Machine learning sounds like something that computer nerds do, but not marketers.
Well, here’s a dip-your-toe-in introduction to how anyone can use machine learning to improve their digital ad campaigns.
Machine learning is an intriguing topic. Whether you’ve read about US retailer Target discovering a young woman was pregnant before she told her parents or you have seen it in action with Amazon recommendations, it’s exciting to think that computers can do things which seem almost magical.
But did you ever think you can use it for your own marketing campaigns?
It starts with a need
So let’s say you’re marketing for a fairly straightforward business – an online jewelry store – and your main strategy is display advertising online.
Your challenge is to create a campaign which gets clicks, sure, but you want to get the right kinds of clicks – clicks from buyers, particularly big buyers.
In fact, you know that most of your client’s revenue comes from people who spend more than $100. So you need to find more of them, even at the expense of the <$100 buyers.
You devise a number of ads to attract the big rollers – carefully mixing product photos, models, and your brand logo with the right copy.
Then, after running the campaign for a few days you have a look at the analytics… only to find that they are not very useful.

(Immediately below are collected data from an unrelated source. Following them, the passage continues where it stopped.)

(* ===== verification/PageTable.v ===== *)
(** * Page tables as trees

    The theory of the four-level walk the MMU performs on physical memory,
    independent of the code: tables are reached from a root by a path of
    indices, the tables of a well-formed address space form a tree, and the
    three memory updates that paging.c makes (write a leaf entry, clear a
    frame, link a fresh table) change exactly the walks one expects. *)
From S2P Require Import Prelude PagingInterface Paging.

Definition valid_idx (i : Z) : Prop := 0 <= i < 512.
Definition valid_path (p : list Z) : Prop := Forall valid_idx p /\ (length p <= 3)%nat.

(** The table reached from table [t] by following [p]. *)
Fixpoint table_at (m : gmap Z Z) (t : Z) (p : list Z) : option Z :=
  match p with
  | [] => Some t
  | i :: p =>
      if present (entry m t i) then table_at m (page_base (entry m t i)) p else None
  end.

(** The walk of a virtual address: its leaf entry, when all four levels are
    present. *)
Definition va_path (va : Z) : list Z := [pml4_idx va; pdpt_idx va; pd_idx va].
Definition walk (m : gmap Z Z) (root va : Z) : option Z :=
  pt ← table_at m root (va_path va);
  let e := entry m pt (pt_idx va) in if present e then Some e else None.

(** The physical address the MMU computes from a leaf entry. *)
Definition xlate (e va : Z) : Z := Z.lor (page_base e) (Z.land va 0xFFF).

Definition aligned (t : Z) : Prop := fits 64 t /\ t mod 4096 = 0.

Record tree (m : gmap Z Z) (root : Z) : Prop := {
  tree_root : aligned root;
  tree_inj : forall p q t, valid_path p -> valid_path q ->
    table_at m root p = Some t -> table_at m root q = Some t -> p = q;
}.

Lemma aligned_page_base e : aligned (page_base e).
Proof. split; [apply page_base_fits|apply page_base_aligned]. Qed.

Lemma valid_va_path va : valid_path (va_path va).
Proof. split; [|done]. repeat constructor; apply idx_range. Qed.

Lemma valid_pt_idx va : valid_idx (pt_idx va).
Proof. apply idx_range. Qed.

#[export] Hint Resolve aligned_page_base valid_va_path valid_pt_idx : core.

Lemma table_at_snoc m t p i :
  table_at m t (p ++ [i]) =
    t' ← table_at m t p;
    if present (entry m t' i) then Some (page_base (entry m t' i)) else None.
Proof.
  revert t. induction p as [|j p IH]; intros t; simpl; [done|].
  destruct (present (entry m t j)); [apply IH|done].
Qed.

Lemma table_at_app m t p q :
  table_at m t (p ++ q) = t' ← table_at m t p; table_at m t' q.
Proof.
  revert t. induction p as [|j p IH]; intros t; simpl; [done|].
  destruct (present (entry m t j)); [apply IH|done].
Qed.

Lemma table_aligned m root p t : aligned root -> table_at m root p = Some t -> aligned t.
Proof.
  intros Hr. destruct p as [|i p _] using rev_ind; [by intros [= <-]|].
  rewrite table_at_snoc. destruct (table_at m root p) as [t'|]; simpl; [|done].
  destruct (present _); [|done]. by intros [= <-].
Qed.

Lemma valid_path_prefix p q : valid_path (p ++ q) -> valid_path p.
Proof.
  intros [Hf Hl]. rewrite length_app in Hl. apply Forall_app in Hf as [? ?].
  split; [done|lia].
Qed.

Lemma valid_path_snoc p i : valid_path (p ++ [i]) -> valid_path p /\ valid_idx i /\ (length p < 3)%nat.
Proof.
  intros Hv. split; [by eapply valid_path_prefix|]. destruct Hv as [Hf Hl].
  rewrite length_app in Hl. simpl in Hl. apply Forall_app in Hf as [_ Hi].
  inversion Hi. split; [done|lia].
Qed.

Lemma valid_path_snoc_intro p i :
  valid_path p -> valid_idx i -> (length p < 3)%nat -> valid_path (p ++ [i]).
Proof.
  intros [Hf Hl] Hi Hlt. split; [apply Forall_app; auto|]. rewrite length_app. simpl. lia.
Qed.

(** Alignment of tables that were reached. *)
Ltac table_side :=
  first [ assumption | apply valid_pt_idx
        | eapply table_aligned; [|eassumption]; assumption | apply idx_range ].

(** ** Entries under memory updates *)

Lemma entry_addr_inj t i t' j :
  aligned t -> aligned t' -> valid_idx i -> valid_idx j ->
  t + 8 * i = t' + 8 * j -> t = t' /\ i = j.
Proof. intros [_ Ha] [_ Ha'] Hi Hj Heq. unfold valid_idx in *. divlia. Qed.

Lemma entry_insert m t i v t' j :
  aligned t -> aligned t' -> valid_idx i -> valid_idx j ->
  entry (<[t + 8 * i := v]> m) t' j =
    if decide (t' = t /\ j = i) then v else entry m t' j.
Proof.
  intros Ht Ht' Hi Hj. unfold entry, rdm. rewrite lookup_insert.
  destruct (decide (t + 8 * i = t' + 8 * j)) as [Heq|Hne].
  - apply entry_addr_inj in Heq as [-> ->]; [|done..]. by rewrite decide_True.
  - rewrite decide_False; [done|]. intros [-> ->]. done.
Qed.

Lemma lookup_zero_frame pa m a :
  zero_frame pa m !! a =
    if decide (pa <= a < pa + 4096 /\ (a - pa) mod 8 = 0) then Some 0 else m !! a.
Proof.
  set (in_frame := fun n b => pa <= b < pa + 8 * n /\ (b - pa) mod 8 = 0).
  set (I := fun n (m' : gmap Z Z) => forall b,
    m' !! b = if decide (in_frame n b) then Some 0 else m !! b).
  assert (I 512 (zero_frame pa m)) as H; [|apply H].
  unfold zero_frame. apply (for_next_rule I); [done| |].
  - intros b. rewrite decide_False; [done|]. unfold in_frame. lia.
  - intros i m' Hi Hm' b. rewrite lookup_insert, Hm'. unfold in_frame.
    destruct (decide (pa + 8 * i = b)) as [<-|Hne].
    + rewrite decide_True; [done|]. divlia.
    + apply decide_ext. divlia.
Qed.

Lemma entry_zero_frame pa m t i :
  aligned pa -> aligned t -> valid_idx i ->
  entry (zero_frame pa m) t i = if decide (t = pa) then 0 else entry m t i.
Proof.
  intros [_ Hp] [_ Ht] Hi. unfold entry, rdm. rewrite lookup_zero_frame.
  unfold valid_idx in *. destruct (decide (t = pa)) as [->|Hne].
  - rewrite decide_True; [done|]. divlia.
  - rewrite decide_False; [done|]. divlia.
Qed.

#[global] Opaque zero_frame.

(** ** Effect of the updates on walks *)

Definition same_tables (m m' : gmap Z Z) (root : Z) : Prop :=
  forall q, valid_path q -> table_at m' root q = table_at m root q.

Lemma same_tables_tree m m' root : same_tables m m' root -> tree m root -> tree m' root.
Proof.
  intros Hs [Hr Hinj]. split; [done|]. intros p q t Hp Hq. rewrite !Hs by done.
  by apply Hinj.
Qed.

Lemma table_at_agree m m' root p :
  (forall q i r t, p = q ++ i :: r -> table_at m root q = Some t ->
     entry m' t i = entry m t i) ->
  table_at m' root p = table_at m root p.
Proof.
  induction p as [|i p IH] using rev_ind; intros Hagree; [done|].
  rewrite !table_at_snoc, IH.
  - destruct (table_at m root p) as [t|] eqn:Ht; [|done]. simpl.
    by rewrite (Hagree p i [] t).
  - intros q j r t -> Ht. apply (Hagree q j (r ++ [i])); [|done].
    by rewrite <-app_assoc.
Qed.

Lemma valid_path_split q i r : valid_path (q ++ i :: r) -> valid_path q /\ valid_idx i.
Proof.
  intros Hv. split; [by eapply valid_path_prefix|].
  destruct Hv as [Hf _]. apply Forall_app in Hf as [_ Hf]. by inversion Hf.
Qed.

(** Writing entry [i] of the table at [p] leaves all paths alone that do not
    go through that entry. *)
Lemma write_table_at m root p t i v q :
  tree m root -> valid_path p -> valid_idx i -> table_at m root p = Some t ->
  valid_path q -> ~ (p ++ [i]) `prefix_of` q ->
  table_at (<[t + 8 * i := v]> m) root q = table_at m root q.
Proof.
  intros [Hr Hinj] Hp Hi Ht Hq Hnot. apply table_at_agree. intros q' j r t' -> Ht'.
  apply valid_path_split in Hq as [Hq' Hj].
  rewrite entry_insert by table_side.
  rewrite decide_False; [done|]. intros [-> ->].
  rewrite (Hinj _ _ _ Hp Hq' Ht Ht') in Hnot. apply Hnot. exists r.
  by rewrite <-app_assoc.
Qed.

Section leaf.
Context (m : gmap Z Z) (root : Z) (p : list Z) (t i v : Z).
Context (Htree : tree m root) (Hp : valid_path p) (Hlen : length p = 3%nat).
Context (Hi : valid_idx i) (Ht : table_at m root p = Some t).

Lemma leaf_same_tables : same_tables m (<[t + 8 * i := v]> m) root.
Proof.
  intros q Hq. apply (write_table_at m root p t i v q); [done..|].
  intros [r ->]. destruct Hq as [_ Hl]. rewrite !length_app in Hl. simpl in Hl. lia.
Qed.

Lemma leaf_walk va :
  walk (<[t + 8 * i := v]> m) root va =
    if decide (va_path va = p /\ pt_idx va = i)
    then (if present v then Some v else None) else walk m root va.
Proof.
  unfold walk. rewrite leaf_same_tables by done.
  destruct (table_at m root (va_path va)) as [t'|] eqn:Hva; simpl.
  - destruct Htree as [Hr Hinj]. rewrite entry_insert by table_side.
    destruct (decide (t' = t /\ pt_idx va = i)) as [[-> <-]|Hne].
    + rewrite decide_True; [done|]. split; [|done]. by eapply Hinj.
    + rewrite decide_False; [done|]. intros [<- <-]. apply Hne.
      split; [congruence|done].
  - rewrite decide_False; [done|]. intros [<- _]. congruence.
Qed.
End leaf.

(** [f] is not a table of the address space. *)
Definition fresh (m : gmap Z Z) (root f : Z) : Prop :=
  forall q, valid_path q -> table_at m root q <> Some f.

Lemma fresh_same_tables m m' root f :
  same_tables m m' root -> fresh m root f -> fresh m' root f.
Proof. intros Hs Hf q Hq. rewrite Hs by done. by apply Hf. Qed.

Lemma zero_same_tables m root f :
  tree m root -> aligned f -> fresh m root f -> same_tables m (zero_frame f m) root.
Proof.
  intros [Hr _] Hf Hfresh q Hq. apply table_at_agree. intros q' j r t' -> Ht'.
  apply valid_path_split in Hq as [Hq' Hj].
  rewrite entry_zero_frame by table_side.
  rewrite decide_False; [done|]. intros ->. by eapply Hfresh.
Qed.

Lemma zero_walk m root f va :
  tree m root -> aligned f -> fresh m root f -> walk (zero_frame f m) root va = walk m root va.
Proof.
  intros Htree Hf Hfresh. unfold walk. rewrite zero_same_tables by done.
  destruct (table_at m root (va_path va)) as [t'|] eqn:Hva; simpl; [|done].
  destruct Htree as [Hr _]. rewrite entry_zero_frame by table_side.
  rewrite decide_False; [done|]. intros ->. by eapply Hfresh.
Qed.

(** Linking a cleared frame [f] under the absent entry [i] of the table at
    [p]. *)
Section link.
Context (m : gmap Z Z) (root : Z) (p : list Z) (t i f v : Z).
Context (Htree : tree m root) (Hp : valid_path (p ++ [i])).
Context (Ht : table_at m root p = Some t) (Habs : present (entry m t i) = false).
Context (Hf : aligned f) (Hfresh : fresh m root f).
Context (Hzero : forall j, valid_idx j -> entry m f j = 0).
Context (Hv : present v = true) (Hbase : page_base v = f).

Local Abbreviation m' := (<[t + 8 * i := v]> m).

Lemma link_table_at q :
  valid_path q ->
  table_at m' root q =
    if decide (q = p ++ [i]) then Some f
    else if decide ((p ++ [i]) `prefix_of` q) then None else table_at m root q.
Proof.
  apply valid_path_snoc in Hp as (Hp' & Hi & Hlen). intros Hq.
  assert (table_at m' root (p ++ [i]) = Some f) as Hnew.
  { rewrite table_at_snoc. rewrite (write_table_at _ _ p t i v p) by (try done; intros [r Hr];
      apply (f_equal length) in Hr; rewrite !length_app in Hr; simpl in Hr; lia).
    rewrite Ht. simpl. destruct Htree as [Hr _].
    rewrite entry_insert by table_side. rewrite decide_True by done.
    by rewrite Hv, Hbase. }
  case_decide as Heq; [by subst|]. case_decide as Hpre.
  - destruct Hpre as [[|j r] ->]; [by rewrite app_nil_r in Heq|].
    rewrite table_at_app, Hnew. simpl. apply valid_path_split in Hq as [_ Hj].
    destruct Htree as [Hr _].
    rewrite entry_insert by table_side. rewrite decide_False.
    + by rewrite Hzero, present_zero.
    + intros [-> _]. by eapply Hfresh.
  - by apply (write_table_at m root p t).
Qed.

Lemma link_absent q : valid_path q -> (p ++ [i]) `prefix_of` q -> table_at m root q = None.
Proof.
  intros Hq [r ->]. rewrite table_at_app, table_at_snoc, Ht. simpl. by rewrite Habs.
Qed.

Lemma link_grows q t' :
  valid_path q -> table_at m root q = Some t' -> table_at m' root q = Some t'.
Proof.
  intros Hq Hq'. rewrite link_table_at by done.
  case_decide; [subst|case_decide; [|done]].
  - by rewrite (link_absent (p ++ [i])) in Hq'.
  - by rewrite link_absent in Hq'.
Qed.

Lemma link_tables q t' :
  valid_path q -> table_at m' root q = Some t' ->
  (q = p ++ [i] /\ t' = f) \/ table_at m root q = Some t'.
Proof.
  intros Hq. rewrite link_table_at by done.
  case_decide; [intros [= <-]; by left|case_decide; [done|by right]].
Qed.

Lemma link_tree : tree m' root.
Proof.
  destruct Htree as [Hr Hinj]. split; [done|]. intros q1 q2 t' Hq1 Hq2 H1 H2.
  apply link_tables in H1 as [[-> ->]|H1]; [| |done];
    apply link_tables in H2 as [[-> ?]|H2]; try done; subst.
  - by destruct (Hfresh q2).
  - by destruct (Hfresh q1).
  - by eapply Hinj.
Qed.

Lemma link_walk va : walk m' root va = walk m root va.
Proof.
  unfold walk. rewrite link_table_at by done.
  pose proof (valid_path_snoc _ _ Hp) as (Hp' & Hi & Hlen).
  destruct Htree as [Hr Hinj].
  case_decide as Heq; [|case_decide as Hpre].
  - rewrite (link_absent (va_path va)) by (rewrite ?Heq; auto). simpl.
    rewrite entry_insert by table_side. rewrite decide_False.
    + by rewrite Hzero, present_zero by done.
    + intros [-> _]. by eapply Hfresh.
  - by rewrite (link_absent (va_path va)).
  - destruct (table_at m root (va_path va)) as [t'|] eqn:Hva; simpl; [|done].
    rewrite entry_insert by table_side. rewrite decide_False; [done|].
    intros [-> _]. assert (va_path va = p) as Hpp by by eapply Hinj.
    rewrite <-Hpp in Hlen. simpl in Hlen. lia.
Qed.
End link.

(** ** Page sizes *)

(** The user half has no 2 MiB pages: neither paging.c nor the loader makes
    any. *)
Definition no_huge_pages (m : gmap Z Z) (root : Z) : Prop :=
  forall i j k t, i <> 511 -> valid_path [i; j; k] -> table_at m root [i; j] = Some t ->
    present (entry m t k) = true -> has_flag (entry m t k) PAGE_PS = false.

(** A link to a table is none. *)
Lemma linked_small f rw :
  aligned f -> has_flag rw PAGE_PS = false -> has_flag (Z.lor f rw) PAGE_PS = false.
Proof.
  change PAGE_PS with (Z.shiftl 1 7). rewrite !has_flag_bit, Z.lor_spec by lia. intros [[H0 _] Ha] ->.
  rewrite orb_false_r. replace f with (f / 4096 * 2 ^ 12) by (change (2 ^ 12) with 4096; divlia).
  by apply Z.mul_pow2_bits_low.
Qed.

Well, marketing analytics can tell you which campaigns brought in the highest average revenue and even the number of big spenders, but you need to know more.
You need to know what elements are attracting the big spenders – so you can do more of that, and less of the other stuff.
And that’s where your machine learning journey starts.
Machine learning in a nutshell
Machine learning is a vast subject with many methods and applications, but it is typically used to solve problems by finding patterns that we cannot see ourselves.
That is, you harness the unbiased and massive power of computers to see things that we as biased, slow humans cannot – and then come up with new rules for how to do things better.
For example, regarding the Target story, they wanted to give discounts to expecting couples on the items they needed as a new parent – and hopefully turn them into a lifelong, loyal cusotmer.
But they had to find them first. So, they hired a machine learning expert to help identify buying habits of someone who had just become pregnant. Once they knew this, they were able to target these people with special offers for pregnancy products.
But how did they do that?
Apparently the expert first identified customers who were already parents and looked at their buying habits leading up the birth.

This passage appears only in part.